DATA PROVIDED:
□ □ □ □ □ □ □
Lemma count_peers_dom l counts k : is_Some (counts !! k) → is_Some (foldl (count_peer names host) counts l !! k).
Proof.
  revert counts. induction l as [|p l IH]; intros counts Hk; [done|]. apply IH. unfold count_peer.
  by apply lookup_insert_is_Some'; right.
Qed.

(** The sum of all counts *)
Definition total (counts : gmap bytes N) : N := map_fold (λ _ n acc, n + acc) 0 counts.
Lemma total_insert k n counts : total (<[k := n]> counts) = n + total (delete k counts).
Proof.
  unfold total. rewrite <- insert_delete_eq. rewrite map_fold_insert_L; [done|intros; lia|apply lookup_delete_eq].
Qed.
Lemma total_delete k counts : total counts = default 0 (counts !! k) + total (delete k counts).
Proof.
  destruct (counts !! k) as [n|] eqn:Hk; cbn [from_option].
  - rewrite <- (insert_id counts k n Hk) at 1. apply total_insert.
  - by rewrite delete_id.
Qed.
Lemma count_peers_total l counts : total (foldl (count_peer names host) counts l) = total counts + lengthN l.
Proof.
  revert counts. induction l as [|p l IH]; intros counts; [unfold lengthN; cbn; lia|]. cbn [foldl]. rewrite IH.
  unfold count_peer. rewrite total_insert, (total_delete (peer_label names host p) counts). unfold lengthN. cbn [length]. lia.
Qed.
Lemma total_zero (counts : gmap bytes N) : total ((λ _, 0) <$> counts) = 0.
Proof.
  induction counts as [|k n counts Hk IH] using map_ind; [done|].
  rewrite fmap_insert, total_insert, delete_id by (by rewrite lookup_fmap, Hk). by rewrite IH.
Qed.
End counting.

(** The label of an unnamed peer: not empty, no slash, no capital letter. *)
Lemma lower_to_slash_chars ua : Forall (λ ch, ch ≠ 47 ∧ ¬ (65 ≤ ch ≤ 90)) (lower_to_slash ua).
Proof.
  induction ua as [|ch ua IH]; [constructor|]. cbn [lower_to_slash]. destruct (N.eqb_spec ch 47); [constructor|].
  constructor; [|done]. destruct (N.leb_spec 65 ch), (N.leb_spec ch 90); cbn [andb]; lia.
Qed.
Lemma client_of_agent_chars ua :
  client_of_agent ua ≠ [] ∧ Forall (λ ch, ch ≠ 47 ∧ ¬ (65 ≤ ch ≤ 90)) (client_of_agent ua).
Proof.
  unfold client_of_agent. pose proof (lower_to_slash_chars ua) as Hl. destruct (lower_to_slash ua); [|done].
  split; [done|]. by apply (bool_decide_unpack _).
Qed.

(** ** Events *)
Section module.
Context `{!UnorderedMap} `{!UnorderedMultimap} `{!Uniform} `{!QuicAddress}.

Inductive ModuleEvent :=
| MConnected (host : HostView) (connection : Connection)
| MDisconnected (host : HostView) (peer_id : PeerId)
| MClosed (connection : Connection)
| MTimer (max_bootnodes : option N)
| MConnectFinished (peer_id : PeerId) (success : bool).
Definition module_step (now : N) (ev : ModuleEvent) : SM NetModule error () :=
  match ev with
  | MConnected host connection => on_peer_connected host connection
  | MDisconnected host peer_id => on_peer_disconnected now host peer_id
  | MClosed connection => on_connection_closed connection
  | MTimer max_bootnodes => peers (connectToPeers now max_bootnodes)
  | MConnectFinished peer_id success => peers (onConnectFinished now peer_id success)
  end.
Inductive module_reachable : NetModule → Prop :=
| module_loaded self registry subnet_count validator_count bootnodes listen engine s subnet :
    NoDup (bn_peer_id <$> bootnodes) →
    on_loaded_success self registry subnet_count validator_count bootnodes listen engine = Ok (s, subnet) →
    module_reachable s
| module_event now ev s : module_reachable s → module_reachable (module_step now ev s).2.

(** Handlers touch the peer table through the events of the table only. *)
Definition peers_moved (now : N) (s s' : NetModule) : Prop :=
  nm_peers s' = nm_peers s ∨ ∃ ev, nm_peers s' = (peer_step now ev (nm_peers s)).2.

Lemma peers_run {A} (m : SM Peers error A) s :
  peers m s = ((m (nm_peers s)).1, set_peers (m (nm_peers s)).2 s).
Proof. unfold peers. by destruct (m (nm_peers s)). Qed.

(** The state after updateMetricConnectedPeerCount. *)
Definition recounted (host : HostView) (s : NetModule) : NetModule :=
  let counts := foldl (count_peer (nm_peer_name s) host) ((λ _, 0) <$> nm_counts s) (hv_connected host) in
  add_dispatch (PeerCountsMessage counts) (set_counts counts (counts ∪ nm_client_gauge s) s).

Lemma on_peer_connected_run host c s :
  let '(r, p) := onPeerConnected (cn_remotePeer c) (nm_peers s) in
  let s1 := set_peers p (set_events (inc (direction_label c) (nm_connect_events s)) (nm_disconnect_events s) s) in
  let s2 := add_dispatch (PeerConnectedMessage (cn_remotePeer c)) (recounted host s1) in
  on_peer_connected host c s
  = (r, match r with
        | Ok _ =>
            if cn_isInitiator c then add_handshake (cn_remotePeer c) s2
            else match cn_remoteMultiaddr c with Ok a => add_address (cn_remotePeer c) a s2 | _ => s2 end
        | _ => s1
        end).
Proof.
  destruct (onPeerConnected _ _) as [r p] eqn:Hr. cbv zeta. unfold on_peer_connected.
  rewrite (sm_bind_ok _ _ s () (set_events (inc (direction_label c) (nm_connect_events s)) (nm_disconnect_events s) s)) by done.
  unfold mbind, sm_bind. rewrite peers_run. cbn [nm_peers set_events] in *. rewrite Hr. cbn [fst snd].
  destruct r as [[]|e|x]; [|done..]. by destruct (cn_isInitiator c), (cn_remoteMultiaddr c).
Qed.
Lemma on_peer_disconnected_run now host id s :
  ∃ p, onPeerDisconnected now id (nm_peers s) = (Ok (), p) ∧
    on_peer_disconnected now host id s = (Ok (), add_dispatch (PeerDisconnectedMessage id) (recounted host (set_peers p s))).
Proof.
  exists (onPeerDisconnected now id (nm_peers s)).2. split; [done|]. unfold on_peer_disconnected.
  by rewrite (sm_bind_ok _ _ s () (set_peers (onPeerDisconnected now id (nm_peers s)).2 s)) by (by rewrite peers_run).
Qed.

Lemma module_step_peers now ev s : peers_moved now s (module_step now ev s).2.
Proof.
  destruct ev as [host c|host id|c|max|id ok]; cbn [module_step].
  - pose proof (on_peer_connected_run host c s) as Hrun.
    right. exists (EvPeerConnected (cn_remotePeer c)). cbn [peer_step].
    destruct (onPeerConnected (cn_remotePeer c) (nm_peers s)) as [r p]. cbv zeta in Hrun. rewrite Hrun. cbn [snd].
    destruct r; [|done..]. by destruct (cn_isInitiator c), (cn_remoteMultiaddr c).
  - destruct (on_peer_disconnected_run now host id s) as (p & Hp & ->). right. exists (EvPeerDisconnected id).
    cbn [peer_step]. by rewrite Hp.
  - by left.
  - right. exists (EvTimer max). by rewrite peers_run.
  - right. exists (EvConnectFinished id ok). by rewrite peers_run.
Qed.

Lemma on_loaded_success_peers self registry subnet_count validator_count bootnodes listen engine s subnet :
  NoDup (bn_peer_id <$> bootnodes) →
  on_loaded_success self registry subnet_count validator_count bootnodes listen engine = Ok (s, subnet) →
  peers_reachable (nm_peers s) ∧ nm_client_gauge s = nm_counts s.
Proof.
  intros Hnd. unfold on_loaded_success. intros (subnets & _ & Hrun)%outcome_bind_ok.
  destruct (elements subnets) as [|x [|]]; [done| |done]. apply outcome_bind_ok in Hrun as (names & _ & Hrun).
  apply outcome_bind_ok in Hrun as (p & Hp & [= <- _]). split; [|done]. cbn [nm_peers].
  apply (peers_loaded self subnets subnet_count validator_count bootnodes engine); [done|].
  destruct bootnodes; [|done]. unfold load_bootnodes. by rewrite zip_with_nil_r.
Qed.

(** Every event keeps the gauge of the clients equal to the counts. *)
Lemma recounted_gauge host s : nm_client_gauge s = nm_counts s → nm_client_gauge (recounted host s) = nm_counts (recounted host s).
Proof.
  intros Heq. unfold recounted. cbn [nm_client_gauge nm_counts add_dispatch set_counts]. rewrite Heq.
  apply map_eq. intros k. rewrite lookup_union. destruct (nm_counts s !! k) as [n|] eqn:Hk; [|by rewrite option_union_right_id].
  destruct (count_peers_dom (nm_peer_name s) host (hv_connected host) ((λ _, 0) <$> nm_counts s) k) as [m ->].
  { rewrite lookup_fmap, Hk. by eexists. }
  done.
Qed.
Lemma module_step_gauge now ev s :
  nm_client_gauge s = nm_counts s → nm_client_gauge (module_step now ev s).2 = nm_counts (module_step now ev s).2.
Proof.
  intros Heq. destruct ev as [host c|host id|c|max|id ok]; cbn [module_step]; [| |done|by rewrite peers_run..].
  - pose proof (on_peer_connected_run host c s) as Hrun.
    destruct (onPeerConnected (cn_remotePeer c) (nm_peers s)) as [r p]. cbv zeta in Hrun. rewrite Hrun. cbn [snd].
    pose proof (recounted_gauge host (set_peers p (set_events (inc (direction_label c) (nm_connect_events s))
      (nm_disconnect_events s) s)) Heq) as Hg.
    destruct r; [|done..]. destruct (cn_isInitiator c), (cn_remoteMultiaddr c); exact Hg.
  - destruct (on_peer_disconnected_run now host id s) as (p & _ & ->). exact (recounted_gauge host (set_peers p s) Heq).
Qed.

Lemma module_reachable_inv s : module_reachable s → peers_reachable (nm_peers s) ∧ nm_client_gauge s = nm_counts s.
Proof.
  induction 1 as [self registry sc vc bootnodes listen engine s subnet Hnd Hload|now ev s Hs [IHp IHg]].
  - by eapply on_loaded_success_peers.
  - split; [|by apply module_step_gauge]. destruct (module_step_peers now ev s) as [->|[ev' ->]]; [done|by constructor].
Qed.

(** The counts say how many connected peers each name has, and every connected peer is counted once. *)
Definition counts_correct (host : HostView) (s : NetModule) : Prop :=
  (∀ k, default 0 (nm_counts s !! k) = labelled (nm_peer_name s) host k (hv_connected host)) ∧
  total (nm_counts s) = lengthN (hv_connected host) ∧ nm_client_gauge s = nm_counts s ∧
  PeerCountsMessage (nm_counts s) ∈ nm_dispatched s.

Lemma recounted_correct host s : nm_client_gauge s = nm_counts s → counts_correct host (recounted host s).
Proof.
  intros Heq. split_and!; [| |by apply recounted_gauge|].
  - intros k. unfold recounted. cbn [nm_counts add_dispatch set_counts nm_peer_name]. rewrite count_peers_lookup, lookup_fmap.
    by destruct (nm_counts s !! k).
  - unfold recounted. cbn [nm_counts add_dispatch set_counts]. by rewrite count_peers_total, total_zero.
  - unfold recounted. cbn [nm_counts nm_dispatched add_dispatch set_counts]. apply elem_of_app. right. by apply list_elem_of_singleton.
Qed.

(** What a new connection does in a state of the module: a connection of an aggregator of the
    subnet that is still connectable throws before anything is counted or told, every other
    one is counted. *)
Definition connection_handled (host : HostView) (c : Connection) (s : NetModule) : Prop :=
  let events := inc (direction_label c) (nm_connect_events s) in
  (stuck_aggregator (cn_remotePeer c) (nm_peers s) ∧
   on_peer_connected host c s = (Throw LogicError, set_events events (nm_disconnect_events s) s)) ∨
  (¬ stuck_aggregator (cn_remotePeer c) (nm_peers s) ∧
   ∃ s', on_peer_connected host c s = (Ok (), s') ∧ counts_correct host s' ∧ nm_connect_events s' = events ∧
     nm_handshakes s' = nm_handshakes s ++ (if cn_isInitiator c then [cn_remotePeer c] else []) ∧
     nm_dispatched s' = nm_dispatched s ++ [PeerCountsMessage (nm_counts s'); PeerConnectedMessage (cn_remotePeer c)]).

Lemma connection_decides host c s :
  peers_wf (nm_peers s) → nm_client_gauge s = nm_counts s → connection_handled host c s.
Proof.
  intros Hw Hg. pose proof (on_peer_connected_run host c s) as Hr. unfold connection_handled.
  destruct (onPeerConnected_decides (cn_remotePeer c) (nm_peers s) Hw) as [[Hrun Hst]|[Hrun Hst]];
    destruct (onPeerConnected (cn_remotePeer c) (nm_peers s)) as [r p]; cbv zeta in *.
  - left. injection Hrun as -> ->. split; [done|]. rewrite Hr. by destruct s.
  - right. split; [done|]. simpl in Hrun. subst r. rewrite Hr. eexists. split; [done|].
    destruct (recounted_correct host (set_peers p (set_events (inc (direction_label c) (nm_connect_events s))
      (nm_disconnect_events s) s)) Hg) as (Hc1 & Hc2 & Hc3 & Hc4).
    destruct (cn_isInitiator c), (cn_remoteMultiaddr c);
      (split; [split_and!; [exact Hc1|exact Hc2|exact Hc3|cbn; apply elem_of_app; by left]|]); cbn;
      rewrite ?app_nil_r, <- ?app_assoc; done.
Qed.


(** ** Loading *)
Lemma index_order_elem (indices : gset ValidatorIndex) i : i ∈ index_order indices ↔ i ∈ indices.
Proof.
  unfold index_order. rewrite list_elem_of_fmap. split.
  - intros ([j []] & -> & Hj). rewrite iteration_perm in Hj. apply elem_of_map_to_list in Hj.
    by apply lookup_gset_to_gmap_Some in Hj as [? _].
  - intros Hi. exists (i, ()). split; [done|]. rewrite iteration_perm. apply elem_of_map_to_list.
    by apply lookup_gset_to_gmap_Some.
Qed.

Lemma node_subnets_run subnet_count l acc :
  subnet_count ≠ 0 →
  oc_foldl (λ subnets i, subnet ← validatorSubnet i subnet_count; Ok ({[subnet]} ∪ subnets)) acc l
  = Ok (list_to_set ((λ i, i mod subnet_count) <$> l) ∪ acc : gset SubnetIndex).
Proof.
  intros Hne. revert acc. induction l as [|i l IH]; intros acc; [cbn; by rewrite union_empty_l_L|].
  cbn [oc_foldl]. assert (validatorSubnet i subnet_count = Ok (i mod subnet_count)) as ->.
  { unfold validatorSubnet. by rewrite (proj2 (N.eqb_neq _ _)). }
  etrans; [apply IH|]. f_equal. cbn [fmap list_fmap list_to_set]. set_solver.
Qed.

Lemma load_bootnodes_ok self subnets subnet_count validator_count bootnodes engine :
  subnet_count ≠ 0 → ∃ p, load_bootnodes self subnets subnet_count validator_count bootnodes engine = Ok p.
Proof.
  intros Hne. unfold load_bootnodes. generalize (mkPeers [] ∅ [] engine []).
  induction (zip _ _) as [|[i b] l IH]; intros p; [by eexists|]. cbn [oc_foldl].
  assert (∃ p', add_bootnode self subnets subnet_count p (i, b) = Ok p') as [p' ->]; [|apply IH].
  unfold add_bootnode, validatorSubnet. rewrite (proj2 (N.eqb_neq subnet_count 0)) by done.
  destruct (_ =? self); [by eexists|]. destruct (bn_is_aggregator b); by eexists.
Qed.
□ □ □ □ □ □ □
PROBLEM DETAILS:
Using the records above, list each line that includes "Forall".

REPLY TO THE EXERCISE:
Lemma lower_to_slash_chars ua : Forall (λ ch, ch ≠ 47 ∧ ¬ (65 ≤ ch ≤ 90)) (lower_to_slash ua).
  client_of_agent ua ≠ [] ∧ Forall (λ ch, ch ≠ 47 ∧ ¬ (65 ≤ ch ≤ 90)) (client_of_agent ua).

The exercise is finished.